5-1-221. H. Poincaré à Eugénie Launois

[Ca. 17–18 Décembre 1875]

Ma chère Maman,

Tu ne connais pas Laure? Quant à Noël je vous avais demandé de vous décider, vous n’avez pas répondu. Puisqu’il en est ainsi je viens à Noël pour me débarrasser de toutes les scies inséparables du jour de l’An. D’ailleurs comme tu dois venir le 15 janvier, cela vaudra mieux. À propos t’ai-je dit que j’ai été voir deux appartements. Ils ne me conviennent ni l’un, ni l’autre c’est-à-dire que j’aime mieux rester ici; l’un était rue Soufflot N°1, l’autre au coin de la rue de Vaugirard et de la rue Madame. Mercredi j’ai dîné chez Mme Olleris. En sortant, impossible de voir à deux pas. De temps en temps on rencontrait des torches qui ne servaient absolument à rien. Mais il y avait des amphis de fumistes qui avaient des lanternes vénitiennes et même des conscrits se promenaient en bandes avec un cocon éclaireur en avant. C’est grâce à ces fumistes que j’ai traversé le Boul Mich. Mais de l’autre cté, la difficulté était de trouver le kiosque pour avoir le résultat de la bataille du jour après les résultats indécis de la veille. J’y parvins pourtant et désormais aucun obstacle n’arrêta pas ma marche.

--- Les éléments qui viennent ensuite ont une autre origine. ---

Lemma MCU_API_aes_128_cbc_encrypt_prefix_witness :
  snd (MCU_API_aes_128_cbc_encrypt xor_core (mkNVM (map Z.of_nat (seq 100 32)) false false)
         (replicate 48 9) (map Z.of_nat (seq 1 48)) 20 (replicate 16 3)
         CREDENTIALS_KEY_IN_ARGUMENT)
  = take (Z.to_nat (20 / 16))
      (snd (MCU_API_aes_128_cbc_encrypt xor_core (mkNVM (map Z.of_nat (seq 100 32)) false false)
              (replicate 48 9) (map Z.of_nat (seq 1 48)) 48 (replicate 16 3)
              CREDENTIALS_KEY_IN_ARGUMENT)).
Proof.
  apply (MCU_API_aes_128_cbc_encrypt_prefix xor_core
           (mkNVM (map Z.of_nat (seq 100 32)) false false) (replicate 48 9)
           (map Z.of_nat (seq 1 48)) 20 48 (replicate 16 3) CREDENTIALS_KEY_IN_ARGUMENT);
    [lia | lia | vm_compute; lia].
Defined.

(** ** DMA engine: configuration, independence of the channels *)

(** Evaluates the bits of constant masks. *)
Ltac is_mask c :=
  lazymatch c with
  | Z.shiftl ?a ?b => is_mask a; is_mask b
  | not32 ?a => is_mask a
  | Zpos _ => idtac
  | Z0 => idtac
  end.

Ltac mask_bits :=
  repeat (rewrite Z.lor_spec || rewrite Z.land_spec);
  repeat match goal with
         | |- context [Z.testbit ?c ?m] =>
             is_mask c; is_mask m;
             let v := eval vm_compute in (Z.testbit c m) in
             lazymatch v with
             | true => change (Z.testbit c m) with true
             | false => change (Z.testbit c m) with false
             end
         end;
  rewrite ?orb_true_r, ?orb_false_r, ?andb_true_r, ?andb_false_r.

Ltac dma_fields :=
  cbn [DMA_exec DMA1_Channel2_3_IRQHandler DMA1_Channel4_5_6_7_IRQHandler DMA1_init_channel3
       DMA1_start_channel3 DMA1_stop_channel3 DMA1_set_channel3_source_addr
       DMA1_init_channel6 DMA1_start_channel6 DMA1_stop_channel6
       DMA1_set_channel6_dest_addr DMA1_disable
       NVIC_set_priority NVIC_enable_interrupt NVIC_disable_interrupt NEOM8N_switch_dma_buffer
       set_DMA1 set_tcif set_AHBENR DMA1 dma1_channel3_tcif RCC_AHBENR nvic_enabled nvic_priority
       neom8n_switch_dma_buffer_calls
       with_IFCR with_CCR3 with_CNDTR3 with_CPAR3 with_CMAR3 with_CCR6 with_CNDTR6 with_CPAR6
       with_CMAR6 with_CSELR
       ISR IFCR CCR3 CNDTR3 CPAR3 CMAR3 CCR6 CNDTR6 CPAR6 CMAR6 CSELR].






Ltac irq_cases :=
  cbn [DMA_exec]; unfold DMA1_Channel2_3_IRQHandler, DMA1_Channel4_5_6_7_IRQHandler;
  repeat match goal with
         | |- context [if ?c then _ else _] => destruct c
         end.





Ltac dma_step_cases :=
  irq_cases; dma_fields; cbn [NVIC_eqb map]; mask_bits; try reflexivity.

Lemma DMA_exec_channel3_step (step : DMA_step) (s : DMA_state) :
  is_channel3_step step = true -> channel6_view (DMA_exec step s) = channel6_view s.
Proof.
  intros Hstep. unfold channel6_view.
  destruct step; try discriminate Hstep; dma_step_cases.
Qed.

Lemma DMA_exec_channel6_step (step : DMA_step) (s : DMA_state) :
  is_channel6_step step = true -> channel3_view (DMA_exec step s) = channel3_view s.
Proof.
  intros Hstep. unfold channel3_view.
  destruct step; try discriminate Hstep; dma_step_cases.
Qed.

(** X12.  The two channels do not disturb each other.  Whatever is done on
    channel 3 (initialisation, start, stop, new source buffer, status read,
    its interrupt handler) leaves the registers of channel 6, its request
    selection, its interrupt line and the buffer switches of the GPS driver
    as they were; whatever is done on channel 6 leaves the registers of
    channel 3, its request selection, its interrupt line and the
    completion flag as they were. *)
Theorem DMA1_channels_independent (steps3 steps6 : list DMA_step) (s : DMA_state) :
  forallb is_channel3_step steps3 = true ->
  forallb is_channel6_step steps6 = true ->
  channel6_view (DMA_run steps3 s) = channel6_view s /\
  channel3_view (DMA_run steps6 s) = channel3_view s.
Proof.
  intros H3 H6. split.
  - revert s H3. induction steps3 as [|step steps IH]; intros s H3; [reflexivity|].
    cbn [forallb] in H3. apply andb_true_iff in H3 as [Hstep H3].
    change (DMA_run (step :: steps) s) with (DMA_run steps (DMA_exec step s)).
    rewrite (IH _ H3). now apply DMA_exec_channel3_step.
  - revert s H6. induction steps6 as [|step steps IH]; intros s H6; [reflexivity|].
    cbn [forallb] in H6. apply andb_true_iff in H6 as [Hstep H6].
    change (DMA_run (step :: steps) s) with (DMA_run steps (DMA_exec step s)).
    rewrite (IH _ H6). now apply DMA_exec_channel6_step.
Qed.

Lemma DMA1_channels_independent_witness :
  let s := set_DMA1 DMA_reset_state (mkDMA (2 ^ 9 + 2 ^ 21) 0 3 0 0 0 3 0 0 0 0) in
  channel6_view
    (DMA_run [Call_DMA1_init_channel3; Call_DMA1_set_channel3_source_addr 0x20000000 40;
              Call_DMA1_start_channel3; Irq_DMA1_Channel2_3; Call_DMA1_get_channel3_status;
              Call_DMA1_stop_channel3] s) = channel6_view s /\
  channel3_view
    (DMA_run [Call_DMA1_init_channel6 0x4000480C;
              Call_DMA1_set_channel6_dest_addr 0x20000100 82; Call_DMA1_start_channel6;
              Irq_DMA1_Channel4_5_6_7; Call_DMA1_stop_channel6] s) = channel3_view s.
Proof.
  cbv zeta. apply DMA1_channels_independent; reflexivity.
Defined.

Lemma DMA_exec_buffer_switch (step : DMA_step) (s : DMA_state) :
  neom8n_switch_dma_buffer_calls (DMA_exec step s) =
  neom8n_switch_dma_buffer_calls s ++
  (if is_irq_4_7 step && channel6_tcif6 s && channel6_tcie s then [0] else []).
Proof.
  unfold channel6_tcif6, channel6_tcie.
  destruct step; cbn [is_irq_4_7 andb]; rewrite ?app_nil_r;
    try (dma_fields; reflexivity); try reflexivity.
  - unfold DMA_exec, DMA1_Channel2_3_IRQHandler.
    repeat match goal with |- context [if ?c then _ else _] => destruct c end; reflexivity.
  - unfold DMA_exec, DMA1_Channel4_5_6_7_IRQHandler.
    rewrite !land_bit_test by lia. rewrite !negb_involutive.
    destruct (Z.testbit (ISR (DMA1 s)) 21), (Z.testbit (CCR6 (DMA1 s)) 1);
      cbn [andb]; rewrite ?app_nil_r; reflexivity.
Qed.

(** X13.  The buffer switch of the GPS driver is asked for by the channel 4-7
    interrupt handler only, once for each interrupt that finds the
    transfer-complete flag of channel 6 (TCIF6) and its interrupt enable
    (TCIE6) both set, and always with a line-end flag of zero: over any
    run of calls, interrupts and hardware register changes, the requests
    recorded are the earlier ones followed by that many zeros. *)
Theorem DMA1_Channel4_5_6_7_IRQHandler_buffer_switches (steps : list DMA_step) (s : DMA_state) :
  neom8n_switch_dma_buffer_calls (DMA_run steps s) =
  neom8n_switch_dma_buffer_calls s ++ replicate (buffer_switches steps s) 0.
Proof.
  revert s. induction steps as [|step steps IH]; intros s.
  - cbn [buffer_switches replicate]. now rewrite app_nil_r.
  - change (DMA_run (step :: steps) s) with (DMA_run steps (DMA_exec step s)).
    rewrite IH, DMA_exec_buffer_switch. cbn [buffer_switches].
    rewrite <- app_assoc. f_equal.
    destruct (is_irq_4_7 step && channel6_tcif6 s && channel6_tcie s); reflexivity.
Qed.










(** ** AT command and reply buffers *)

Lemma array_write_ok (a : list Z) (idx v : Z) :
  0 <= idx < Z.of_nat (length a) ->
  array_write a idx v = Some (<[Z.to_nat idx := v]> a).
Proof.
  intros H. unfold array_write.
  destruct (Z.leb_spec 0 idx); [|lia].
  destruct (Z.ltb_spec idx (Z.of_nat (length a))); [reflexivity | lia].
Qed.

Lemma ring_index_next (size : Z) :
  0 <= size < 128 -> u32 (size + 1) mod 128 = (size + 1) mod 128 /\
                     0 <= (size + 1) mod 128 < 128.
Proof.
  intros H. unfold u32. rewrite (Z.mod_small (size + 1)) by lia.
  split; [reflexivity | apply Z.mod_pos_bound; lia].
Qed.
(** ** The tunnels *)

Definition Rec_setMessageID (m : string) (r : Record_) : Record_ :=
  mkRecord m (Rec_ID r) (Rec_Status r) (Rec_TimeStamp r).
Definition Rec_setStatus (st : string) (r : Record_) : Record_ :=
  mkRecord (Rec_MessageID r) (Rec_ID r) st (Rec_TimeStamp r).
Definition Rec_setTimeStamp (t : Time) (r : Record_) : Record_ :=
  mkRecord (Rec_MessageID r) (Rec_ID r) (Rec_Status r) t.

(** The [Tunnel] interface of type.go. *)
Class Tunnel (T : Type) : Type := {
  describe : T → string;
  Type_ : T → string;
  ID : T → string;
  Send : T → Poke → World → (Record_ * option error) * World
}.

(** *** The SMS provider's client

    A response carries the provider's status string and its update date,
    which [DateUpdateAsTime] parses; an exception carries the provider's
    codes and texts. *)
Record SmsResponse : Type := mkSmsResponse {
  sms_Status : string;
  sms_DateUpdate : string;
  sms_DateUpdateAsTime : result Time
}.

Record Exception : Type := mkException {
  ex_Status : Z;
  ex_Message : string;
  ex_Code : Z;
  ex_MoreInfo : string
}.

(** What [SendSMS] returns is a triple [(resp, ex, err)]; [Send] looks at
    [err] first, then at [ex], and only then at [resp], which the client
    always sets when the other two are nil. *)
Inductive SmsReply : Type :=
| SmsErr (err : error)
| SmsException (ex : Exception)
| SmsResp (resp : SmsResponse).
Lemma render_instances fuel v o w :
  instances (snd (render reconcile fuel v o w)) =
  instances (snd (getInstance (ink_stdout (inkOptions o)) (new_Ink (inkOptions o)) w)).
Proof.
  unfold render. cbv zeta. unfold bind at 1.
  destruct (getInstance _ _ w) as [[i| |] wi]; cbn [snd]; [|reflexivity..].
  unfold ink_render, new_PreactElement. run_forward.
  destruct (inks wi !! i) as [ink|]; run_forward; [|reflexivity].
  destruct (nodes wi !! rootNode ink) as [d|]; run_forward; [|reflexivity].
  match goal with
  | |- context [prender ?rc ?f ?i ?v ?a ?W] =>
      pose proof (prender_preserves rc (fun w => instances w = instances wi) f i v a
                    (run_op_instances (instances wi) f) W eq_refl) as Hp;
      destruct (prender rc f i v a W) as [[[]| |] wp]; cbn [snd] in Hp;
        [|exact Hp..]
  end.
  pose proof (scheduleOutput_instances (instances wi) wp Hp) as Hs.
  destruct (scheduleOutput wp) as [[[]| |] ws]; exact Hs.
Qed.

(** X15.  Whatever the outcome of a [render] call, also when the
    reconciler throws, the stream it resolved has a session in the
    registry afterwards, and every registration that existed before the
    call is still there: nothing is rolled back or replaced. *)
Theorem render_never_unregisters (fuel : nat) (v : VNode) (o : RenderArg) (w : World) :
  let w' := snd (render reconcile fuel v o w) in
  is_Some (instances w' !! ink_stdout (inkOptions o)) /\
  forall out i, instances w !! out = Some i -> instances w' !! out = Some i.
Proof.
  cbv zeta. rewrite render_instances. apply getInstance_registers.
Qed.

(** X16.  [cleanup] only removes the registry entry of the stream.  A
    [render] call on that stream after it constructs a new session, other
    than the first one, and registers it; the first session itself is
    still in the store. *)
Theorem render_after_cleanup (fuel : nat) (w w1 w3 : World) (v1 v2 : VNode)
  (o1 o2 : RenderArg) (h1 h2 : Instance) :
  Inv w ->
  ink_stdout (inkOptions o2) = ink_stdout (inkOptions o1) ->
  render reconcile fuel v1 o1 w = (Ok h1, w1) ->
  render reconcile fuel v2 o2 (snd (cleanup h1 w1)) = (Ok h2, w3) ->
  handle_instance h2 <> handle_instance h1 /\
  instances w3 !! handle_stdout h1 = Some (handle_instance h2) /\
  is_Some (inks w3 !! handle_instance h1) /\
  exists seg, trace w3 = trace w1 ++ NewInk (handle_instance h2) (handle_stdout h1) :: seg.
Proof.
  intros HI Ho H1 H3.
  pose proof (render_Inv reconcile fuel v1 o1 w HI) as HI1. rewrite H1 in HI1.
  cbn [snd] in HI1.
  destruct (render_inv _ _ _ _ _ _ _ H1)
    as (wi & ink & d & wb & Hg & Hout & Hink & Hd & Hp & Hs).
  assert (inks w1 !! handle_instance h1 = Some ink) as Hink1.
  { pose proof (prender_registry _ _ _ _ _ _ _ _ _ _ _
                  (registry_kept_refl _) Hp Hs) as [[_ Hk] _].
    rewrite Hk. exact Hink. }
  set (w2 := snd (cleanup h1 w1)) in *.
  assert (instances w2 !! ink_stdout (inkOptions o2) = None) as Hnone.
  { unfold w2, cleanup, modify. wsimpl. rewrite Ho, <- Hout. apply lookup_delete_eq. }
  destruct (render_inv _ _ _ _ _ _ _ H3)
    as (wi' & ink' & d' & wb' & Hg' & Hout' & Hink' & Hd' & Hp' & Hs').
  destruct (getInstance_inv _ _ _ _ Hg') as [[Hi _]|(_ & Hnew & ->)];
    [rewrite Hnone in Hi; discriminate|].
  pose proof (prender_registry _ _ _ _ _ _ _ _ _ _ _
                (registry_kept_refl _) Hp' Hs') as [[Hki Hkk] (seg & Ht & _)].
  assert (handle_instance h1 < next w1) as Hlt.
  { destruct HI1 as (_ & _ & _ & _ & A2). destruct (A2 _ _ Hink1). assumption. }
  assert (next w2 = next w1 /\ inks w2 = inks w1 /\ trace w2 = trace w1)
    as (Hn2 & Hk2 & Ht2) by (unfold w2, cleanup, modify; wsimpl; auto).
  assert (handle_instance h2 <> handle_instance h1) as Hne by (rewrite Hnew, Hn2; lia).
  split; [exact Hne|]. split.
  { rewrite Hki. unfold bound_to, constructed. wsimpl.
    rewrite Hout, <- Ho, <- Hnew. apply lookup_insert_eq. }
  split.
  { rewrite Hkk. unfold bound_to, constructed. wsimpl. rewrite <- Hnew.
    rewrite lookup_insert_ne by exact Hne. rewrite Hk2, Hink1. eauto. }
  rewrite Ht. unfold bound_to, constructed. wsimpl. rewrite Ht2, <- Hnew.
  rewrite Hout, <- Ho. rewrite <- !app_assoc. eexists. reflexivity.
Qed.
End RegistryFacts.

Lemma render_after_cleanup_witness :
  let r1 := render idle 8 (VText "a") NoOptions initial in
  let r3 := render idle 8 (VText "b") NoOptions (snd (cleanup (mkInstance 3 0) (snd r1))) in
  let h1 := mkInstance 3 0 in
  let h2 := mkInstance 9 0 in
  handle_instance h2 <> handle_instance h1 /\
  instances (snd r3) !! handle_stdout h1 = Some (handle_instance h2) /\
  is_Some (inks (snd r3) !! handle_instance h1) /\
  exists seg, trace (snd r3) =
              trace (snd r1) ++ NewInk (handle_instance h2) (handle_stdout h1) :: seg.
Proof.
  intros r1 r3 h1 h2.
  apply (render_after_cleanup idle 8 initial (snd r1) (snd r3) (VText "a") (VText "b")
           NoOptions NoOptions h1 h2).
  - exact Inv_initial.
  - reflexivity.
  - vm_compute; reflexivity.
  - vm_compute; reflexivity.
Defined.

(** ** The event listeners *)

Lemma on_key_inj k k' : String.append "on" k = String.append "on" k' -> k = k'.
Proof. cbv [String.append]. intros [= H]. exact H. Qed.
(** * nova-react-sdk: the object cache, its reducer, the loader facade,
      the transport helper and the registry sync CLI.

    The development follows the TypeScript sources of the SDK
    (context/NovaContext.tsx in its two revisions, service/api.ts) and
    the CLI script bin/sync-nova-registry.cjs. *)

From Stdlib Require Import ZArith Ascii String.
From stdpp Require Import base option list gmap strings pretty fin_maps.

Local Open Scope string_scope.
Local Open Scope list_scope.
Local Open Scope Z_scope.

(** ** JavaScript values

    The values that travel through the SDK are JSON documents plus
    [undefined].  An object is an association list in property order; the
    keys of an object are pairwise distinct, as in every JavaScript object.
    A number is an integer that a double holds exactly (magnitude at most
    2^53). *)

#[warnings="-register-all"]
Inductive json : Type :=
  | JUndefined
  | JNull
  | JBool (b : bool)
  | JNum (n : Z)
  | JStr (s : string)
  | JArr (items : list json)
  | JObj (fields : list (string * json)).

(** ToBoolean: [undefined], [null], [false], [0] and the empty string are
    falsy, every object and array is truthy. *)
Definition truthy (v : json) : bool :=
  match v with
  | JUndefined | JNull => false
  | JBool b => b
  | JNum n => negb (n =? 0)
  | JStr s => negb (String.eqb s EmptyString)
  | JArr _ | JObj _ => true
  end.

(** [a || b] on values. *)
Definition js_or (a b : json) : json := if truthy a then a else b.

Fixpoint assoc (k : string) (l : list (string * json)) : option json :=
  match l with
  | [] => None
  | (k', v) :: r => if String.eqb k k' then Some v else assoc k r
  end.

(** Property read [v.k] or [v[k]] for a key that is neither an array
    index, nor [length], nor a member of [Object.prototype] (the sources
    read documents at fixed keys such as [variant_config] only); on [null]
    and [undefined] the read throws, which is [None] here. *)
Definition js_get (v : json) (k : string) : option json :=
  match v with
  | JUndefined | JNull => None
  | JObj l => Some (default JUndefined (assoc k l))
  | _ => Some JUndefined
  end.

(** Optional chaining [v?.k]. *)
Definition js_get_opt (v : json) (k : string) : json :=
  default JUndefined (js_get v k).

Fixpoint indexed (i : nat) (l : list json) : list (string * json) :=
  match l with
  | [] => []
  | x :: r => (pretty i, x) :: indexed (S i) r
  end.

Fixpoint chars (s : string) : list json :=
  match s with
  | EmptyString => []
  | String c r => JStr (String c EmptyString) :: chars r
  end.

(** [Object.entries(v)]: own enumerable string-keyed properties; throws
    ([None]) on [null] and [undefined]. *)
Definition Object_entries (v : json) : option (list (string * json)) :=
  match v with
  | JUndefined | JNull => None
  | JObj l => Some l
  | JArr l => Some (indexed 0 l)
  | JStr s => Some (indexed 0 (chars s))
  | JBool _ | JNum _ => Some []
  end.

(** The members that every object literal inherits from
    [Object.prototype].  The cache is such an object and is read at keys
    the caller chooses: [objects[k]] for a [k] that is no own property
    but is listed here evaluates to the inherited member, a function (for
    [__proto__], the prototype itself).  That value is truthy, has no
    [props], [defaultProps] or [isLoaded] property, and has no own
    enumerable property, so spreading it contributes nothing. *)
Definition Object_prototype_members : list string :=
  [ "constructor"; "hasOwnProperty"; "isPrototypeOf"; "propertyIsEnumerable";
    "toLocaleString"; "toString"; "valueOf"; "__proto__";
    "__defineGetter__"; "__defineSetter__";
    "__lookupGetter__"; "__lookupSetter__" ].

Definition inherited (k : string) : bool :=
  existsb (String.eqb k) Object_prototype_members.

(** Thrown values.  Everything the sources throw is an [Error] instance;
    the [instanceof] tests in the handlers are kept by recording the class
    and by allowing a thrown value that is no [Error]. *)
Inductive error_class := PlainError | TypeError | SyntaxError.

Inductive thrown :=
  | ErrorObj (cls : error_class) (message : string)
  | NonError (v : json).

(** [error instanceof Error ? error.message : "Unknown error"] *)
Definition error_message (e : thrown) : string :=
  match e with
  | ErrorObj _ m => m
  | NonError _ => "Unknown error"
  end.

Inductive completion (A : Type) :=
  | Return (v : A)
  | Throw (e : thrown).
Arguments Return {A} v.
Arguments Throw {A} e.

(** ** Data model (NovaContext.tsx) *)

Record NovaConfig := {
  organisationId : string;
  appId : string;
  apiEndpoint : string }.

(** [Partial<NovaConfig>] *)
Record PartialNovaConfig := {
  organisationId_opt : option string;
  appId_opt : option string;
  apiEndpoint_opt : option string }.

Record NovaUser := {
  userId : string;
  userProfile : json;
  novaUserId : option string }.

(** A cache entry as it exists at run time: the reducer can build entries
    that lack [name] and [defaultProps], so both are optional here;
    [props] is [JNull] or [JUndefined] when nothing was fetched. *)
Record NovaObject := {
  name : option string;
  defaultProps : option json;
  props : json;
  isLoaded : bool;
  lastFetched : option Z }.

Record NovaState := {
  config : NovaConfig;
  user : option NovaUser;
  objects : gmap string NovaObject;
  isLoading : bool;
  error : option string }.

Inductive NovaAction :=
  | SET_CONFIG (payload : PartialNovaConfig)
  | SET_USER (payload : NovaUser)
  | SET_DEFAULTS (payload : gmap string json)
  | UPDATE_OBJECT_PROPS (name : string) (props : json)
  | SET_BULK_OBJECTS (payload : gmap string json)
  | SET_LOADING (payload : bool)
  | SET_ERROR (payload : option string).

(** ** The reducer *)

(** [{ ...state.config, ...action.payload }] *)
Definition merge_config (c : NovaConfig) (p : PartialNovaConfig) : NovaConfig :=
  {| organisationId := default (organisationId c) (organisationId_opt p);
     appId := default (appId c) (appId_opt p);
     apiEndpoint := default (apiEndpoint c) (apiEndpoint_opt p) |}.

(** [{ ...old, props, isLoaded: true, lastFetched: new Date() }] where
    [old] may be [undefined] or an inherited member: spreading either
    contributes nothing. *)
Definition with_fetched (now : Z) (old : option NovaObject) (p : json) : NovaObject :=
  {| name := old ≫= name;
     defaultProps := old ≫= defaultProps;
     props := p;
     isLoaded := true;
     lastFetched := Some now |}.

(** [{ ...old, name: objectName, defaultProps: objectProps }] *)
Definition with_defaults (old : NovaObject) (objectName : string) (objectProps : json)
  : NovaObject :=
  {| name := Some objectName;
     defaultProps := Some objectProps;
     props := props old;
     isLoaded := isLoaded old;
     lastFetched := lastFetched old |}.

(** [{ ...member, name: objectName, defaultProps: objectProps }] for an
    inherited [member]: the entry has no [props], no [isLoaded] and no
    [lastFetched]. *)
Definition defaults_only (objectName : string) (objectProps : json) : NovaObject :=
  {| name := Some objectName;
     defaultProps := Some objectProps;
     props := JUndefined;
     isLoaded := false;
     lastFetched := None |}.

Je ne t’ai pas achevé mes impressions sur l’Op. J’y rencontrai Villiet; je changeai de fauteuil avec son voisin. L’escalier ne parut moins gigantesque que la première fois; c est qu’en effet il faut descendre  la fontaine pou en juger l’effet. De là les glaces qui sont près du foyer font une perspec. à l’infini. Le foyer est décidément trop doré; les fumoirs seuls sont épatants. Quant à la salle, elle était beaucoup mieux éclairée. Tant que nous sommes sur les splendeurs scéniques; il faut que je te cite le ballet du second acte, précédé d’un changement à vue, qui fait passer d’un jardin sombre à un immense palais, où tout le corps de ballet est réuni. Pendant ce ballet, ils jouent des tas de choses gigonnaires, entre autres la Marche Turque, comme ils jouent le menuet de Mozart pour une ouverture d’acte il y a même dans le dernier acte un bout d’aire des Noces de Figaro; je ne sais pas s’ils l’ont gigonné. Des types sont bien plus épatants que les types de l’Op. com. Faure a un talent tout à fait supérieur on voit qu’il a l’habitude de chanter sur la scène. Krauss a une voix splendide; elle remplit toute la salle. Les accents dans le 1er acte, que cepdt. je l’ai même mieux aimée que Miolhan (il est vrai que celle-ci a un rôle plus insignifiant sauf son duo avec Faure, qui est splendide, mais où Faure a le principal rôle). Elle faisait la paysanne; Krauss la fille du commandeur. Quant à la musique en elle même, elle fait énormément de plaisir sur le moment, mais il en reste peu de chose parce que c’est surtout de la musique d’ensemble.

Tu ne m’as dit pourquoi le centre droit et M. Burnouf, auxquels nous adjoindrons si tu veux Mme [Cyuija?], seraient très inférieurs dans une cristallerie.

À propos sais-tu si l’histoire d’Antonin et de M. de la Seroe est authentique.

AL 1p. Collection particulière, Paris 75017.

Time-stamp: "25.10.2020 20:53"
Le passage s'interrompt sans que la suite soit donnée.